The Foundation is a nonprofit organization incorporated under Article 1 paragraph 1 of Law No. 28 of 2004 on the amendment of Law 16 of 2001 on the Foundation. To be able to support in order to achieve his aim, the Foundation permitted to establish a legal entity and or participate in a business entity. This research is a descriptive analytical, research that provides data or description of the object of the research issues that are not intended to test the theory, but in the limit to explain the variable research on lending by banks to the foundation. In this research will be described regarding the granting of credit by banks to the foundation principles associated with healthy credit. The researches will provides answer that it can be seen that the intended use of foundation assets as collateral for the loan is membngun, expand, improve infrastructure facilities aimed at social, religious and humanitarian such as education and hospitals.

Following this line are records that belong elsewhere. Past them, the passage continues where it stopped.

Lemma deleteBlockIndex_fold b refs : Forall revert_op b →
  let b' := foldl deleteBlockIndex b refs in
  Forall revert_op b' ∧
  ∀ k, batch_lookup b' k = batch_lookup b k ∧ ¬ ref_keys refs k ∨ batch_lookup b' k = Some None ∧ ref_keys refs k.
Proof.
  intros Hb. induction refs as [|r refs IH] using rev_ind; simpl.
  { split; [done|]. intros k. left. split; [done|]. intros (r & Hr & _). by apply elem_of_nil in Hr. }
  destruct IH as [I1 I2]. rewrite foldl_app. cbn [foldl]. set (b1 := foldl deleteBlockIndex b refs) in *. unfold deleteBlockIndex.
  assert (∀ k, ref_keys (refs ++ [r]) k ↔ ref_keys refs k ∨
    (k = rootKey (ref_Hash r) ∨ k = parentKey (ref_Hash r) ∨ k = blockNumberKey (ref_Number r))) as Hsnoc.
  { intros k. unfold ref_keys. split.
    - intros (r' & [?|Hr]%elem_of_app & ?); [left; by eauto|right]. apply list_elem_of_singleton in Hr. by subst r'.
    - intros [(r' & ? & ?)|?]; [exists r'|exists r]; (split; [apply elem_of_app|done]); [by left|right; by apply list_elem_of_singleton]. }
  split.
  - unfold batch_Delete. rewrite !Forall_app, !Forall_singleton.
    split_and!; [done|by exists (KRoot (ref_Hash r))|by exists (KParent (ref_Hash r))|by exists (KBlockNumber (ref_Number r))].
  - intros k. rewrite !batch_lookup_Delete, Hsnoc.
    destruct (decide (blockNumberKey (ref_Number r) = k)) as [<-|]; [right; split; [done|by auto 10]|].
    destruct (decide (parentKey (ref_Hash r) = k)) as [<-|]; [right; split; [done|by auto 10]|].
    destruct (decide (rootKey (ref_Hash r) = k)) as [<-|]; [right; split; [done|by auto 10]|].
    destruct (I2 k) as [[-> ?]|[-> ?]]; [left|right]; (split; [done|]); [|by left]. intros [?|[?|[?|?]]]; congruence.
Qed.

(** ** The whole batch *)

(** The entry of an ID that is dead in the target state, as the database has it. *)
Definition dead_key (g : reader) (s : StateDB) (k : bytes) : Prop :=
  ∃ id (a : Address), g (idKey id) = Some (array_bytes a) ∧ tracked_id id ∧ dead_id s id ∧ (k = idKey id ∨ k = addrKey a).

Definition iterator_failure (d : Database) : Prop := ∃ p err, (kv_NewIterator d p []).2 = Some err.

(** What the repopulation batch does to the caches. *)
Record repopulated (g : reader) (s : StateDB) (b : Batch) : Prop := {
  rp_ops : Forall revert_op b;
  rp_annot p : tracked p → has_pair g p →
    batch_lookup b (annotKey (pair_key p) (pair_val p)) = Some (annot_value s p);
  rp_dead k : dead_key g s k → batch_lookup b k = Some None;
  rp_other k : ¬ dead_key g s k → (∀ p, tracked p → has_pair g p → k ≠ annotKey (pair_key p) (pair_val p)) →
    batch_lookup b k = None;
}.

Lemma dead_key_annot g s p : ¬ dead_key g s (annotKey (pair_key p) (pair_val p)).
Proof. intros (id & a & _ & _ & _ & [Ek|Ek]); discriminate Ek. Qed.

Lemma repopulatePebbleDB_ok d s : db_wf (kv_lookup d) →
  match repopulatePebbleDB d [] s with
  | Ok b => repopulated (kv_lookup d) s b
  | Err _ => iterator_failure d
  | Panic => False
  end.
Proof.
  intros [D1 D2 D3 D4]. unfold repopulatePebbleDB, repopulateAnnot.
  destruct (kv_NewIterator d prefixPairs []) as [l err] eqn:El.
  pose proof (kv_iter_sound d prefixPairs []) as Hso. pose proof (kv_iter_complete d prefixPairs []) as Hco.
  rewrite El in Hso, Hco. cbn [fst snd] in Hso, Hco.
  destruct err as [err|]; bind_step; [by exists prefixPairs, err; rewrite El|].
  destruct (repopulateAnnot_fold s [] l) as (I1 & I2 & I3); [|constructor|].
  { intros k v (Hg & Hp & _)%Hso. apply D2; [done|by eexists]. }
  unfold repopulateIDs. destruct (kv_NewIterator d prefixID []) as [l' err] eqn:El'.
  pose proof (kv_iter_sound d prefixID []) as Hso'. pose proof (kv_iter_complete d prefixID []) as Hco'.
  rewrite El' in Hso', Hco'. cbn [fst snd] in Hso', Hco'.
  destruct (repopulateIDs_fold s (foldl (repopulateAnnotEntry s) [] l) l') as (b & -> & J1 & J2);
    [intros k v (Hg & Hp & _)%Hso'; by apply D3|done|].
  bind_step. destruct err as [err|]; [by exists prefixID, err; rewrite El'|].
  assert (∀ k, dead_entry s l' k ↔ dead_key (kv_lookup d) s k) as Hdead.
  { intros k. split; intros (id & a & Hin & ?); exists id, a; (split; [|done]).
    - by apply Hso'.
    - apply Hco'; [done|done|by eexists|]. rewrite app_nil_r. apply bytes_le_prefix. }
  assert (∀ p, visited l p ↔ has_pair (kv_lookup d) p) as Hvis.
  { intros p. unfold visited, has_pair. split.
    - intros ([k v] & Ek & Hin)%list_elem_of_fmap. simpl in Ek. subst k. apply Hso in Hin as [-> _]. by eexists.
    - intros [v Hv]. apply list_elem_of_fmap. exists (pairsKey (pair_key p) (pair_val p), v). split; [done|].
      apply Hco; [done|done|by eexists|]. rewrite app_nil_r. apply bytes_le_prefix. }
  split; [done|..].
  - intros p Hp Hv. destruct (J2 (annotKey (pair_key p) (pair_val p))) as [[-> _]|[_ Hd]].
    + apply I2; [done|]. by apply Hvis.
    + apply Hdead in Hd. by apply dead_key_annot in Hd.
  - intros k Hk%Hdead. by destruct (J2 k) as [[_ ?]|[? _]].
  - intros k Hk Hn. destruct (J2 k) as [[-> _]|[_ ?%Hdead]]; [|done]. apply I3. intros p Hp Hv%Hvis. by apply Hn.
Qed.

(** ** The head after a revert *)

(** The caches still hold the entries of the entities live in a state, and no
    older ID of the same address. *)
Record caches_cover (g : reader) (st : AbsState) : Prop := {
  cc_id a id e : abs_ents st !! a = Some (id, e) → g (idKey id) = Some (array_bytes a);
  cc_addr a id e : abs_ents st !! a = Some (id, e) → g (addrKey a) = Some (PutUint64 id);
  cc_unique a id e i : abs_ents st !! a = Some (id, e) → is_u64 i → g (idKey i) = Some (array_bytes a) → i = id;
}.

Lemma addressSlot_nonzero a : a ≠ zeroAddress → addressSlot a ≠ zeroHash.
Proof.
  intros Ha Ek. apply Ha. apply (f_equal array_bytes) in Ek. unfold addressSlot, zeroHash in Ek.
  rewrite array_copy_exact, array_zero_bytes in Ek.
  - apply array_bytes_inj. unfold zeroAddress. rewrite array_zero_bytes. by apply (app_inv_head (zeros 12)).
  - rewrite length_app, array_length. unfold zeros. by rewrite length_replicate.
Qed.

Lemma live_not_dead g s st a id e : snapshot g s st → abs_ents st !! a = Some (id, e) → ¬ dead_id s id.
Proof.
  intros Sn Ha. destruct (wf_id _ (sn_wf _ _ _ Sn) _ _ _ Ha) as [_ Hid]. unfold dead_id.
  destruct (tr_id _ _ _ _ _ (sn_trie _ _ _ Sn) id Hid) as [(a' & e' & Ha' & ->)|[Hn _]].
  - apply addressSlot_nonzero. by apply (wf_addr _ (sn_wf _ _ _ Sn) _ _ _ Ha').
  - destruct Hn. by eexists _, _.
Qed.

If the foundations are in default or injury promises in the implementation of the payment and repayment of debt, the bank will carry out the execution of the foundation's assets used as loan collateral. The process of execution of loan guarantees its implementation in accordance with applicable laws similar position with the firm, CV, limited liability company and Cooperatives. In the execution of the foundation assets in case of default of payment execution carried out such a sum of money to the court decision binding. Execution starts with ends with auction rebukes and mortgage-burdened. After the auction the collateral objects and auction proceeds handed over to the lender, then the burden of mortgage objects will be handed over to the buyer diroya and auctions are clean and free of all expenses.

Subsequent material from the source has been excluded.